I absolutely loved every minute of the project. It was the hardest and most rewarding thing I have ever worked on and I feel so proud every time I think about it. Research, planning, demonstrating, crocheting, sewing, constructing, promoting, communicating, you name it this project had it all. I designed a pattern, I created a video tutorial, I hosted workshops, promoted it face to face within the community as well as online via social media, I produced a book and fundraised, not to mention the forthy plus hours I spent sewing each and every doily together and hanging it in its exhibition space. Wow, just wow! The response to the final piece was incredible too. So many people were blown away by it, saying how nostalgic it made them feel, how they felt empowered by the sense of community and the spirit of the project. I felt empowered by this too. Little old me, brought these 37+ people together to produce something so beautiful in a time where, often, we feel isolated and disconnected from each other.
Stop guys. This. This is what I love. I believe my heart lies in community arts!
Joining Lines has been put to bed for awhile, simply because I have't had time to give it the focus it deserves, but it has by no means been forgotten. My aim is to take the project on tour and further explore the key driving factors of it. Bringing people together, building community, sharing skills, encouraging creativity and opportunity and simply embracing a slower more mindful pace of life.
Let's Yarn Bomb Bulwell
Joining Lines, the installation, maybe packed away nicely in my loft but the values of it live on in a lot of the other things I do. I have hosted, for two years in a row, a yarn bomb event as part of the Bulwell Arts Festival which has brought members of the local community together in a colourful, yarn filled day of decoration. Both years have been a make and attach kind of event with colour and texture being the main focus but after some great feedback and participants interest this year there has been a request for a themed yarn bomb next year which is very exciting, watch this space.
Crochet Clinic, My Tribe
A lot of the work that is made for the yarn bomb is created by members of my Crochet Clinic as well as local knit and natter groups and residents. I launched Crochet Clinic back in September 2016, it runs on the first Wednesday of the month, 6.30-8.30pm at Bulwell Tesco Extra. It took a while to take off, with some evenings just being me and my friend Lisa, but three years on the group is flourishing. With between 7-14 attendees each month its everything and more I could want from a group. Its a free crochet social (other crafts welcome, we don't turn people away), with tea and coffee on tap, there used to be cake and biscuits too but no one ate them so I stopped buying them - it was making me fat!

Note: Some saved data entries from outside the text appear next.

(** C8: for an index whose status is ["inactive"] in any casing,
    [calculateIndexFields] sets [expired] and then, whatever the constituents
    are, [confilmYield] to [8.5] unless it is set (non-zero), [yieldRange] to
    ["+<confilmYield>%"], [priceChange24h] to ["+0.00%"], [volume] to [0.05]
    and [marketCap] to [0.1]. *)
Theorem calculateIndexFields_expired rt index s :
  String.eqb (JS.toLowerCase (Index.status index)) "inactive" = true ->
  exists index' s',
    calculateIndexFields rt index s = (inl index', s') /\
    Index.expired index' = Some true /\
    Index.confilmYield index'
      = (if Qeq_bool (Index.confilmYield index) 0 then 8.5 else Index.confilmYield index) /\
    Index.yieldRange index'
      = Some ("+" +:+ numberToString rt (Qred (Index.confilmYield index')) +:+ "%") /\
    Index.priceChange24h index' = Some "+0.00%" /\
    Index.volume index' = Some 0.05 /\
    Index.marketCap index' = Some 0.1.
Proof.
  intros Hexp. unfold calculateIndexFields, bind, get_state. rewrite Hexp.
  destruct (priceChange24hOf_returns rt index (marketsOf s index) s) as (v & s' & -> & _).
  eexists _, s'. split; [reflexivity|]. repeat split.
Qed.

Lemma calculateIndexFields_expired_witness :
  String.eqb (JS.toLowerCase "Inactive") "inactive" = true
  /\ exists index' s',
       calculateIndexFields exampleRuntime
         (Index.define "reliable-forecast" "Reliable Forecast Index"
            ["516909"; "514138"; "544924"; "543148"] [1; 1; 1; 1]%Z [""; ""; ""; ""]
            0 0 "Inactive" "0x787dE5d30d327Ed20b3CaE7227f0aEcAcda2852E" "4 days")
         newService = (inl index', s')
       /\ Index.priceChange24h index' = Some "+0.00%"
       /\ Index.volume index' = Some 0.05
       /\ Index.marketCap index' = Some 0.1.
Proof.
  split; [reflexivity|].
  destruct (calculateIndexFields_expired exampleRuntime
              (Index.define "reliable-forecast" "Reliable Forecast Index"
                 ["516909"; "514138"; "544924"; "543148"] [1; 1; 1; 1]%Z [""; ""; ""; ""]
                 0 0 "Inactive" "0x787dE5d30d327Ed20b3CaE7227f0aEcAcda2852E" "4 days")
              newService eq_refl)
    as (index' & s' & H & _ & _ & _ & Hp & Hv & Hm).
  exists index', s'. repeat split; assumption.
Defined.

(** The loop adds up the contributions, in slot order. *)
Lemma yieldLoop_sum positionNames markets : forall i yieldValue,
  yieldLoop positionNames markets i yieldValue
  = foldl JS.fadd yieldValue (yieldContributions positionNames markets i).
Proof.
  induction markets as [|market rest IH]; intros i yieldValue; simpl; [reflexivity|].
  rewrite IH. unfold addYield, yieldContribution.
  destruct (isYes (positionNames !! i)); simpl;
    destruct (JS.Qlt_bool _ _); reflexivity.
Qed.

(** C9: for an index that is not expired and has [n > 0] constituents,
    [calculateIndexFields] adds up, in slot order, the contributions
    [(1/price - 1)*100] of the YES constituents with [price > 0] and
    [(1/(1-price) - 1)*100] of the NO constituents with [price < 1], divides
    the sum by [n], and writes [yieldRange] as ["+"], the quotient with one
    decimal, ["%"], and [yieldLoss] as ["-"], half the quotient with one
    decimal, ["%"]; every operation is the binary64 one. *)
Theorem calculateIndexFields_yield rt index s :
  String.eqb (JS.toLowerCase (Index.status index)) "inactive" = false ->
  marketsOf s index <> [] ->
  exists index' s',
    calculateIndexFields rt index s = (inl index', s') /\
    let n := Num (inject_Z (Z.of_nat (List.length (marketsOf s index)))) in
    let yieldValue :=
      JS.fdiv (sumOf (yieldContributions (Index.positionNames index) (marketsOf s index) 0)) n in
    let lossValue := JS.fmul yieldValue (Num 0.5) in
    Index.yieldRange index' = Some ("+" +:+ JS.toFixedN rt 1 yieldValue +:+ "%") /\
    Index.yieldLoss index' = Some ("-" +:+ JS.toFixedN rt 1 lossValue +:+ "%").
Proof.
  intros Hexp Hne. unfold calculateIndexFields, bind, get_state. rewrite Hexp.
  destruct (priceChange24hOf_returns rt index (marketsOf s index) s) as (v & s' & -> & _).
  eexists _, s'. split; [reflexivity|]. cbv zeta. simpl Index.yieldRange. simpl Index.yieldLoss.
  assert (nonEmpty (marketsOf s index) = true) as ->
    by (destruct (marketsOf s index); [congruence | reflexivity]).
  rewrite yieldLoop_sum. split; reflexivity.
Qed.

Lemma calculateIndexFields_yield_witness :
  String.eqb (JS.toLowerCase (Index.status scenarioAIndex)) "inactive" = false
  /\ marketsOf scenarioA scenarioAIndex <> []
  /\ exists index' s',
       calculateIndexFields exampleRuntime scenarioAIndex scenarioA = (inl index', s')
       /\ Index.yieldRange index' = Some "+33.9%"
       /\ Index.yieldLoss index' = Some "-17.0%".
Proof.
  split; [reflexivity|]. split; [discriminate|].
  destruct (calculateIndexFields_yield exampleRuntime scenarioAIndex scenarioA eq_refl)
    as (index' & s' & H & Hr & Hl); [discriminate|].
  exists index', s'. split; [exact H|]. split.
  - rewrite Hr. vm_compute. reflexivity.
  - rewrite Hl. vm_compute. reflexivity.
Defined.

(** The rounding of the operations shows in the last digit: the exact half
    yield of Scenario C is [-106.25], which [toFixed(1)] would print as
    ["-106.3"]; the double that the operations give is below it. *)
Lemma calculateIndexFields_yield_rounding :
  exists index' s',
    calculateIndexFields exampleRuntime scenarioCIndex scenarioC = (inl index', s')
    /\ Index.yieldRange index' = Some "+212.5%"
    /\ Index.yieldLoss index' = Some "-106.2%".
Proof. vm_compute. eexists _, _. repeat split. Qed.

(** ** The price history of an index *)

Lemma Math_random_advance rt s :
  Math_random rt s = (inl (random rt (draws s)), advance 1 s).
Proof. reflexivity. Qed.

Lemma advance_advance n m s : advance n (advance m s) = advance (n + m) s.
Proof. unfold advance. simpl. f_equal. lia. Qed.

Lemma advance_0 s : advance 0 s = s.
Proof. destruct s. reflexivity. Qed.

Lemma mockLoop_spec rt nowS : forall i price mockData s,
  exists l,
    mockLoop rt nowS i price mockData s = (inl (mockData ++ l), advance (3 * S i) s) /\
    List.length l = S i /\
    (forall k r, l !! k = Some r ->
       TradeRecord.timestamp r = inject_Z (nowS - Z.of_nat (i - k) * 86400) /\
       (0.5 <= TradeRecord.price r <= 0.99)%Q /\
       exists d, TradeRecord.trader r = Some ("0x" +:+ hexTag rt (Qred (random rt d)))).
Proof.
  induction i as [|i IH]; intros price mockData s.
  - eexists [_]. split; [|split].
    + unfold mockLoop, bind. rewrite !Math_random_advance. simpl.
      rewrite !advance_advance. reflexivity.
    + reflexivity.
    + intros [|k] r Hr; [|discriminate]. injection Hr as <-. simpl.
      split; [reflexivity|]. split; [|eauto].
      pose proof (Q.le_max_l 0.5 (Qmin 0.99 (price + price * (random rt (draws s) * 0.06 - 0.03)))).
      pose proof (Q.le_min_l 0.99 (price + price * (random rt (draws s) * 0.06 - 0.03))).
      split; [assumption|]. apply Q.max_lub; [lra | assumption].
  - simpl mockLoop. unfold bind at 1. rewrite Math_random_advance.
    unfold bind at 1. rewrite Math_random_advance.
    unfold bind at 1. rewrite Math_random_advance.
    rewrite !advance_advance. simpl Nat.add.
    edestruct IH as (l & -> & Hlen & Hl).
    eexists (_ :: l). split; [|split].
    + rewrite <- app_assoc. simpl. rewrite advance_advance. do 2 f_equal. f_equal. lia.
    + simpl. rewrite Hlen. reflexivity.
    + intros [|k] r Hr.
      * injection Hr as <-. simpl.
        split; [reflexivity|]. split; [|eauto].
        pose proof (Q.le_max_l 0.5 (Qmin 0.99 (price + price * (random rt (draws s) * 0.06 - 0.03)))).
        pose proof (Q.le_min_l 0.99 (price + price * (random rt (draws s) * 0.06 - 0.03))).
        split; [assumption|]. apply Q.max_lub; [lra | assumption].
      * simpl in Hr. apply Hl in Hr. exact Hr.
Qed.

I always bring spare hooks and yarn to Crochet Clinic for people to use as well as a selection of my favourite books. If you're a beginner and need a bit of help, I'm on hand to offer tuition and guidance for a donation of £5, alternatively plenty of our members are happy to welcome new crocheters and show you the ropes. What started out as me wanting to host a group to earn an income has quickly turned into a fun and relaxed evening with an amazing bunch of friends.
The group has grown organically from word of month and the small amount of flyers I have on the notice board at Tesco. I couldn't have dreamt it would be so wonderful. It would be nice to give it a bit more attention, like most things on my list, and offer more focused demonstrations or workshops but for now its plodding along nicely. Maybe the Crochet Clinic name could become a brand and we could have them popping up all over the city, further building our tribe and introducing more people to the world of crochet. Who knows?! For those that can't get along to the monthly Crochet Clinic but want to be part of this wonderful community I also run a Facebook group called Crochet Clinic Out of Hours. Again, this hasn't had the attention it deserves but is slowly growing and gaining more interaction from members.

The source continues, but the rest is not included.